The world’s leading publication for data science, AI, and ML professionals.

Overviewing the Global Chocolate Trade

Using network analytics to explore international trade data by UN Comtrade

In this article, I explore the UN Comtrade international trade database by focusing on the "Chocolate and other food preparations containing cocoa" trade category. While this particular focus gives my article a clear direction on a literal niche market, the analytical steps and methodological layers are generic. Thus, building on these, one can quickly analyse any sort of international trade relationship from energy to weaponry. When incorporating the spatiotemporal dimensions of trade and optionally enhancing that by information on, e.g. timely political events, international conflicts, and more, one can easily link such events to their macro-economic footprint as well. While the implications of international trade data analysis are far-reaching, let’s now use Network and explorative data science to dive into the top exporters and their trading relationships on chocolate.

In this article, all images – if not stated in the caption otherwise – were created by the author.

1. Data collection

Once I logged into the Comtrade website, I arrived at its TradeFlow interface – a nice online platform where I could easily build queries to obtain international Trade data of any sort.

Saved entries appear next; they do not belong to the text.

(* ===== verification/ReliableClaim.v ===== *)
(** * Reliable delivery: the claim script and the Go callers

    The replies of the claim script with what each says of the state, what a
    history leaves of a reservation while its lease lasts, and the loops of [claim] and [deferRetry] around the scripts. *)

From S2P Require Import Prelude GoText ReliableQueue ReliableInv ReliableThms ReliableHist.
From stdpp Require Import sorting.

Section claim.
Context `{RedisLua}.

(** The values of a successful claim or retry. *)
Definition delivered (token e : string) (now deadline : Z) : list rval :=
  [VInt 1; VStr token; VStr e; VStr (tostring now); VStr (tostring deadline)].

Definition none_due (now : Z) (st : redis) : Prop := ∀ t s, visibility st !! t = Some s → (now < s)%Z.

(** What a reply of the claim script says of the state it leaves. *)
Definition claim_post (now : Z) (token : string) (lease : Z) (st0 : redis) (rep : reply) (st : redis) : Prop :=
  (∃ m, rep = inl m ∧ st = st0) ∨
  (rep = inr [VInt 2] ∧ token_taken st0 token = true ∧ st = st0) ∨
  (rep = inr [VInt 3] ∧ entries st < entries st0) ∨
  (rep = inr [VInt 0; VStr (tostring now)] ∧ ready st = [] ∧ none_due now st) ∨
  (∃ e, rep = inr (delivered token e now (now + lease)) ∧ (0 < lease)%Z ∧
        inflight st !! token = Some e ∧ visibility st !! token = Some (now + lease)%Z).

Lemma zrange_none z now : head (zrange_by_score z now 1) = None → ∀ t s, z !! t = Some s → (now < s)%Z.
Proof.
  unfold zrange_by_score, zsorted. intros Hh t s Ht. apply elem_of_map_to_list in Ht.
  rewrite <- (merge_sort_Permutation zle) in Ht. destruct (Z.lt_ge_cases now s) as [|Hle]; [done|]. exfalso.
  assert (Hin : (t, s) ∈ filter (λ p, (p.2 <= now)%Z) (merge_sort zle (map_to_list z)))
    by by apply list_elem_of_filter.
  destruct (filter _ _); [by apply not_elem_of_nil in Hin|done].
Qed.

Lemma claim_script_post now token lease ttl st rep r :
  claim_script now token lease ttl st = (rep, r) → claim_post now token lease (purge now st) rep (r_st r).
Proof.
  unfold claim_script. set (st0 := purge now st). clearbody st0. unfold claim_post.
  destruct (_ || _ || _) eqn:Hargs; [intros [= <- <-]; left; by eexists|].
  destruct (token_taken st0 token) eqn:Htok; [intros [= <- <-]; by right; left|].
  do 4 (case_match; [intros [= <- <-]; left; by eexists|]).
  pose proof (housekeeping_tidy now ttl st0) as Ht. destruct (housekeeping _ _ _ _) as [r1 b]. destruct Ht as [_ Hp].
  simpl in Hp. destruct b; [intros [= <- <-]; by right; right; left|].
  apply token_taken_false in Htok as (Hti & Htv & _). destruct Hp as (Hr & Hi & Hv & Ho).
  destruct (read_claim_views now st0) as (_ & _ & _ & -> & ->).
  destruct (head (zrange_by_score _ _ _)) as [old|] eqn:Hdue.
  - apply head_Some_elem_of, elem_zrange_by_score in Hdue as (s & Hs & _). unfold reclaim. simpl.
    assert (Hdel : entries (exec now (ZREM_visibility old) (r_st r1)) < entries st0).
    { unfold entries. simpl. rewrite Hi, Hv, Ho. pose proof (delete_smaller _ old (mk_is_Some _ _ Hs)). lia. }
    case_match; [|destruct (inflight st0 !! old) as [e|] eqn:He]; intros [= <- <-]; simpl.
    + right; right; left. split; [done|].
      pose proof (entries_HDEL now old (exec now (ZREM_visibility old) (r_st r1))). simpl in *. lia.
    + do 4 right. exists e. split_and!; [done|lia|rewrite lookup_delete_ne, lookup_insert_eq by congruence; done|].
      rewrite lookup_delete_ne, lookup_insert_eq by congruence. done.
    + by right; right; left.
  - destruct (head (ready st0)) as [p|] eqn:Hh.
    + unfold reserve. simpl. rewrite Hr, bool_decide_true by done. intros [= <- <-]. simpl. do 4 right.
      exists (zero_header +:+ p). rewrite !lookup_insert_eq. split_and!; [done|lia|done|done].
    + intros [= <- <-]. right; right; right; left. apply head_None in Hh. rewrite Hr. split_and!; [done|done|].
      intros t u. rewrite Hv. by apply zrange_none.
Qed.

(** The token of a successful claim was free. *)
Lemma claim_token_free now token lease ttl st :
  ∀ e deadline, (claim_script now token lease ttl st).1 = inr (delivered token e now deadline) →
  token_taken (purge now st) token = false.
Proof.
  intros e deadline. unfold claim_script. destruct (_ || _ || _); [done|].
  by destruct (token_taken (purge now st) token).
Qed.

(** ** The loop of [claim] *)

(** A result of [claim] is that of one of its script calls. *)
Lemma claim_attempts_call q env k i st res j st' :
  claim_attempts q env i k st = (Some (inr res), j, st') →
  ∃ n st0 token rep r,
    next_token (a_read (env n)) = inr token ∧
    claim_script (a_now (env n)) token (Milliseconds (lease q)) (Milliseconds ackOutcomeKeyTTL) st0 = (rep, r) ∧
    st' = r_st r ∧ ∃ code vs, script_code "claim queued task" rep = inr (code, vs) ∧
    match res with
    | None => code = 0%Z
    | Some d => code = 1%Z ∧ delivery_of "claim queued task" token (a_started (env n)) vs = inr d
    end.
Proof.
  revert i st. induction k as [|k IH]; intros i st; simpl; [done|].
  destruct (next_token (a_read (env i))) as [e|token] eqn:Htok; [done|].
  destruct (claim_script _ _ _ _ _) as [rep r] eqn:Hcl.
  destruct (script_code _ rep) as [e|[code vs]] eqn:Hcode; [done|].
  destruct (Z.eqb_spec code 0) as [->|]; [|destruct (Z.eqb_spec code 1) as [->|]; [|destruct (Z.eqb_spec code 2)]].
  - intros [= <- <- <-]. eexists i, _, token, rep, r. split_and!; try done. by eexists _, _.
  - destruct (delivery_of _ _ _ _) as [e|d] eqn:Hd; [done|]. simpl. intros [= <- <- <-].
    eexists i, _, token, rep, r. split_and!; try done. by eexists _, _.
  - apply IH.
  - destruct (code =? 3)%Z; done.
Qed.

Lemma claim_loop_call q env fuel i st res st' :
  claim_loop q env i fuel st = (inr res, st') →
  ∃ n st0 token rep r,
    next_token (a_read (env n)) = inr token ∧
    claim_script (a_now (env n)) token (Milliseconds (lease q)) (Milliseconds ackOutcomeKeyTTL) st0 = (rep, r) ∧
    st' = r_st r ∧ ∃ code vs, script_code "claim queued task" rep = inr (code, vs) ∧
    match res with
    | None => code = 0%Z
    | Some d => code = 1%Z ∧ delivery_of "claim queued task" token (a_started (env n)) vs = inr d
    end.
Proof.
  revert i st. induction fuel as [|fuel IH]; intros i st; cbn [claim_loop]; [done|].
  destruct (claim_attempts _ _ _ _ _) as [[[out|] j] st1] eqn:Ha; [|apply IH].
  intros [= -> ->]. by eapply claim_attempts_call.
Qed.
End claim.

(** ** The repair backlog and its cursor *)

Section backlog.
Context `{RedisLuaLaws}.

(** A write puts only tokens of [P] in the backlog and only numerals in the cursor. *)
Definition sane (P : string → Prop) (w : write) : Prop :=
  match w with
  | ZADD_backlog_NX ts => ∀ t, t ∈ ts → P t
  | SET_cursor c _ => is_cursor c = true
  | _ => True
  end.

Definition sane_state (P : string → Prop) (st : redis) : Prop :=
  (∀ t, is_Some (backlog st !! t) → P t) ∧ is_cursor (default "0" (cursor st)) = true.

Lemma add_missing_is_Some ts z t : is_Some (add_missing ts z !! t) → is_Some (z !! t) ∨ t ∈ ts.
Proof.
  induction ts as [|u ts IH]; simpl; [by left|]. fold (add_missing ts z).
  destruct (add_missing ts z !! u).
  - intros [|]%IH; [by left|right; set_solver].
  - rewrite lookup_insert. case_decide as Hu; [subst; right; set_solver|].
    intros [|]%IH; [by left|right; set_solver].
Qed.

Lemma sane_exec now P w st : sane P w → sane_state P st → sane_state P (exec now w st).
Proof.
  unfold sane_state. intros Hw [Hb Hc]. destruct w; simpl in *; try done.
  - split; [|done]. intros t [|]%add_missing_is_Some; auto.
  - split; [|done]. intros t Ht. apply Hb. rewrite del_all_lookup in Ht. case_decide; [by destruct Ht|done].
  - destruct (cursor st) as [c|] eqn:E; simpl; [done|]. by rewrite E.
Qed.

(** A run whose state is sane so far. *)
Lemma sane_emit_if now P b w r :
  (b = true → sane P w) → sane_state P (r_st r) → sane_state P (r_st (emit_if now b w r)).
Proof. destruct b; simpl; [|done]. intros Hw. by apply sane_exec, Hw. Qed.

Lemma sane_repair now P e p : sane_state P (r_st p.1) → sane_state P (r_st (repair_step now p e).1).
Proof. destruct p as [r b]. unfold repair_step. by repeat case_match. Qed.
Lemma sane_visible now P t p : sane_state P (r_st p.1) → sane_state P (r_st (visible_step now p t).1).
Proof. destruct p as [r b]. unfold visible_step. by repeat case_match. Qed.

Lemma fields_drop n l t : t ∈ fields (drop (2 * n) l) → t ∈ fields l.
Proof.
  revert l. induction n as [|n IH]; intros l; [done|].
  replace (2 * S n) with (S (S (2 * n))) by lia. destruct l as [|a [|b l]]; simpl; [done|set_solver|].
  intros Ht%IH. set_solver.
Qed.

Lemma housekeeping_sane now ttl P st0 :
  sane_state P st0 → (∀ t, is_Some (inflight st0 !! t) → P t) →
  sane_state P (r_st (housekeeping now ttl (read_claim now st0) (mkRun st0 [])).1).
Proof.
  intros Hs HP.
  assert (Hov : ∀ t, t ∈ v_overflow (read_claim now st0) → P t).
  { unfold read_claim. pose proof (HSCAN_fields (inflight st0) (default "0" (cursor st0)) 128) as Hf.
    destruct (HSCAN _ _ _) as [c es]. simpl in *. intros t. case_match; [by intros ?%not_elem_of_nil|].
    intros Ht%(fields_drop 128). auto. }
  assert (Hcu : v_draining (read_claim now st0) = false → is_cursor (v_next_cursor (read_claim now st0)) = true).
  { unfold read_claim. pose proof (HSCAN_cursor (inflight st0) (default "0" (cursor st0)) 128) as Hf.
    destruct (HSCAN _ _ _) as [c es]. simpl in *. by intros ->. }
  unfold housekeeping. destruct (read_claim now st0) as [ex tm nw dr odd bk nc rp ov vi du pl]. simpl in *.
  destruct (foldl (repair_step now) _ rp) as [r4 b4] eqn:E4.
  assert (H4 : sane_state P (r_st (r4, b4).1)).
  { rewrite <- E4. apply (foldl_inv (λ p, sane_state P (r_st p.1))); [intros; by apply sane_repair|]. cbn [fst].
    destruct dr; [apply (sane_exec now P (PEXPIRE_cursor ttl)); [done|]|apply sane_emit_if; [done|]];
      by do 2 (apply sane_emit_if; [done|]). }
  destruct (foldl (visible_step now) _ vi) as [r6 b6] eqn:E6.
  assert (H6 : sane_state P (r_st (r6, b6).1)).
  { rewrite <- E6. apply (foldl_inv (λ p, sane_state P (r_st p.1))); [intros; by apply sane_visible|].
    by apply sane_emit_if. }
  apply sane_emit_if; [done|]. apply sane_emit_if; [|done]. intros Hdr. apply Hcu. by destruct dr.
Qed.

In that interface, one can freely select the exporting parties, the traded goods, the time period, and a few more features characteristic to trade. For this article, I picked the group of items marked HS1806 ("Chocolate and other food preparations containing cocoa"), using the terminology of the so-called Harmonized System. Additionally, I focused on only exported goods, between all possible Reporters (who export) and Partners (who receive), and a time frame going back to the past 20 years. Note: one query can cover 12 years top, so I run two queries, each covering 10 years. Once a query is done, the web-based platform automatically downloads the resulting .csv file.

2. Explore the data

Once I downloaded the two time periods on two .csv files, I started to explore them. The first thing I do is to combine the two files into one Pandas DataFrame, and then explore its features:

df1 = pd.read_csv('chocolate_trade_2012_2022.csv', encoding='iso-8859-1')
df2 = pd.read_csv('chocolate_trade_2002_2012.csv', encoding='iso-8859-1')

df = df1.append(df2)
print(len(df))
df.head(5)

The output of this cell:

So, it seems that the merged DataFrame has more than 100k records! That is quite some data on sweets. Let’s see the features of each record:

print(df.keys())

The output of this cell:

As this cell shows, there are quite a few – 48, to be exact – columns in this spreadsheet. However, to uncover the main patterns behind chocolate trading, I will only focus on a few of them.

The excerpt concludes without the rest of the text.